(** ** The remaining operations of the payment service

    The payment transactions are a table of their own, kept beside the
    tables of [Database]. *)

Record PaymentTransaction : Type := {
  tx_user_id : Z;
  tx_subscription_id : option Z;
  transaction_type : string;
  tx_status : string;
  amount : float;
  tx_currency : string;
  stripe_invoice_id : option string;
  description : string
}.

Record Store : Type := {
  base : Database;
  payment_transactions : list PaymentTransaction
}.

(** The object of a provider event, with the keys the handlers read:
    every invoice carries them; of a subscription object only [id] is
    read. *)
Record StripeObject : Type := {
  obj_id : string;
  obj_subscription : option string;
  amount_paid : Z;
  amount_due : Z;
  obj_currency : string
}.

Record Event : Type := {
  event_type : string;
  event_object : StripeObject
}.

(** What [stripe.Webhook.construct_event] does with the payload and its
    signature: the event, or one of the exceptions the handler tells
    apart. *)
Inductive Verified : Type :=
| Constructed (event : Event)
| InvalidPayload
| InvalidSignature
| OtherError (message : string).

(** [n / 100] for an amount in cents (an [int] from 0 to [2^53], which
    Python converts exactly before it divides). *)
Definition cents_to_units (n : Z) : float :=
  (PrimFloat.of_uint63 (Uint63.of_Z n) / 100)%float.

(** [str.upper()] on the ASCII letters of a currency code. *)
Definition upper_char (c : Ascii.ascii) : Ascii.ascii :=
  let n := Ascii.nat_of_ascii c in
  if (Nat.leb 97 n && Nat.leb n 122)%bool
  then Ascii.ascii_of_nat (n - 32) else c.

Fixpoint upper (s : string) : string :=
  match s with
  | EmptyString => EmptyString
  | String c s => String (upper_char c) (upper s)
  end.

Definition set_next_billing_date (s : UserSubscription)
    (v : option datetime) : UserSubscription :=
  {| sub_id := sub_id s; user_id := user_id s; plan_id := plan_id s;
     plan := plan s; status := status s; billing_cycle := billing_cycle s;
     start_date := start_date s; end_date := end_date s;
     next_billing_date := v;
     cancelled_at := cancelled_at s;
     stripe_subscription_id := stripe_subscription_id s;
     stripe_customer_id := stripe_customer_id s;
     interviews_used_this_month := interviews_used_this_month s;
     cvs_created := cvs_created s;
     business_cards_created := business_cards_created s;
     usage_reset_date := usage_reset_date s;
     created_at := created_at s; updated_at := updated_at s |}.

(** [filter_by(stripe_subscription_id=sid)] *)
Definition has_stripe_id (sid : string) (s : UserSubscription) : bool :=
  match stripe_subscription_id s with
  | Some x => String.eqb x sid
  | None => false
  end.

Definition with_base (st : Store) (db : Database) : Store :=
  {| base := db; payment_transactions := payment_transactions st |}.

(** *** [PaymentService._handle_payment_succeeded] *)

Definition _handle_payment_succeeded (st : Store) (invoice : StripeObject)
    (now : datetime) : Result string * Store :=
  if negb (truthy_str (obj_subscription invoice)) then
    (Success "Not a subscription payment", st)
  else
    match obj_subscription invoice with
    | None => (Success "Not a subscription payment", st)
    | Some sid =>
      match find (has_stripe_id sid) (subscriptions (base st)) with
      | None => (Success "Payment processed", st)
      | Some user_subscription =>
        let activated := set_status user_subscription "active" in
        let activated :=
          set_next_billing_date activated
            (Some (if String.eqb (billing_cycle activated) "monthly"
                   then plus_days now 30 else plus_days now 365)) in
        let activated := commit user_subscription activated now in
        let transaction :=
          {| tx_user_id := user_id activated;
             tx_subscription_id := Some (sub_id activated);
             transaction_type := "subscription";
             tx_status := "completed";
             amount := cents_to_units (amount_paid invoice);
             tx_currency := upper (obj_currency invoice);
             stripe_invoice_id := Some (obj_id invoice);
             description :=
               "Subscription payment for " ++ plan_id activated |} in
        (Success "Payment processed",
         {| base :=
              with_subscriptions (base st)
                (update_first (has_stripe_id sid) (fun _ => activated)
                   (subscriptions (base st)));
            payment_transactions :=
              (payment_transactions st ++ [transaction])%list |})
      end
    end.

(** *** [PaymentService._handle_payment_failed] *)

Definition _handle_payment_failed (st : Store) (invoice : StripeObject)
  : Result string * Store :=
  if negb (truthy_str (obj_subscription invoice)) then
    (Success "Not a subscription payment", st)
  else
    match obj_subscription invoice with
    | None => (Success "Not a subscription payment", st)
    | Some sid =>
      match find (has_stripe_id sid) (subscriptions (base st)) with
      | None => (Success "Failed payment processed", st)
      | Some user_subscription =>
        let transaction :=
          {| tx_user_id := user_id user_subscription;
             tx_subscription_id := Some (sub_id user_subscription);
             transaction_type := "subscription";
             tx_status := "failed";
             amount := cents_to_units (amount_due invoice);
             tx_currency := upper (obj_currency invoice);
             stripe_invoice_id := Some (obj_id invoice);
             description :=
               "Failed subscription payment for "
               ++ plan_id user_subscription |} in
        (Success "Failed payment processed",
         {| base := base st;
            payment_transactions :=
              (payment_transactions st ++ [transaction])%list |})
      end
    end.

(** *** [PaymentService._handle_subscription_deleted] *)

Definition _handle_subscription_deleted (st : Store)
    (subscription : StripeObject) (now : datetime) : Result string * Store :=
  match find (has_stripe_id (obj_id subscription))
          (subscriptions (base st)) with
  | None => (Success "Subscription cancelled", st)
  | Some user_subscription =>
    let cancelled :=
      commit user_subscription
        (set_cancelled_at
           (set_end_date (set_status user_subscription "cancelled") (Some now))
           (Some now))
        now in
    (Success "Subscription cancelled",
     with_base st
       (with_subscriptions (base st)
          (update_first (has_stripe_id (obj_id subscription))
             (fun _ => cancelled) (subscriptions (base st)))))
  end.

(** *** [PaymentService.handle_stripe_webhook] *)

Definition handle_stripe_webhook (st : Store) (verified : Verified)
    (now : datetime) : Result string * Store :=
  match verified with
  | Constructed event =>
    if String.eqb (event_type event) "invoice.payment_succeeded" then
      _handle_payment_succeeded st (event_object event) now
    else if String.eqb (event_type event) "invoice.payment_failed" then
      _handle_payment_failed st (event_object event)
    else if String.eqb (event_type event) "customer.subscription.deleted" then
      _handle_subscription_deleted st (event_object event) now
    else (Success "Event processed", st)
  | InvalidPayload => (Failure "Invalid payload", st)
  | InvalidSignature => (Failure "Invalid signature", st)
  | OtherError message => (Failure message, st)
  end.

##########

• PROBLEM DESCRIPTION: Beginning at the line with "Definition set_next_billing_date (s" and stopping after the line with "cancelled_at := cancelled_at s;", please write out every line of the data above exactly and nothing else.

• SOLUTION FOR THIS TASK:
Definition set_next_billing_date (s : UserSubscription)
    (v : option datetime) : UserSubscription :=
  {| sub_id := sub_id s; user_id := user_id s; plan_id := plan_id s;
     plan := plan s; status := status s; billing_cycle := billing_cycle s;
     start_date := start_date s; end_date := end_date s;
     next_billing_date := v;
     cancelled_at := cancelled_at s;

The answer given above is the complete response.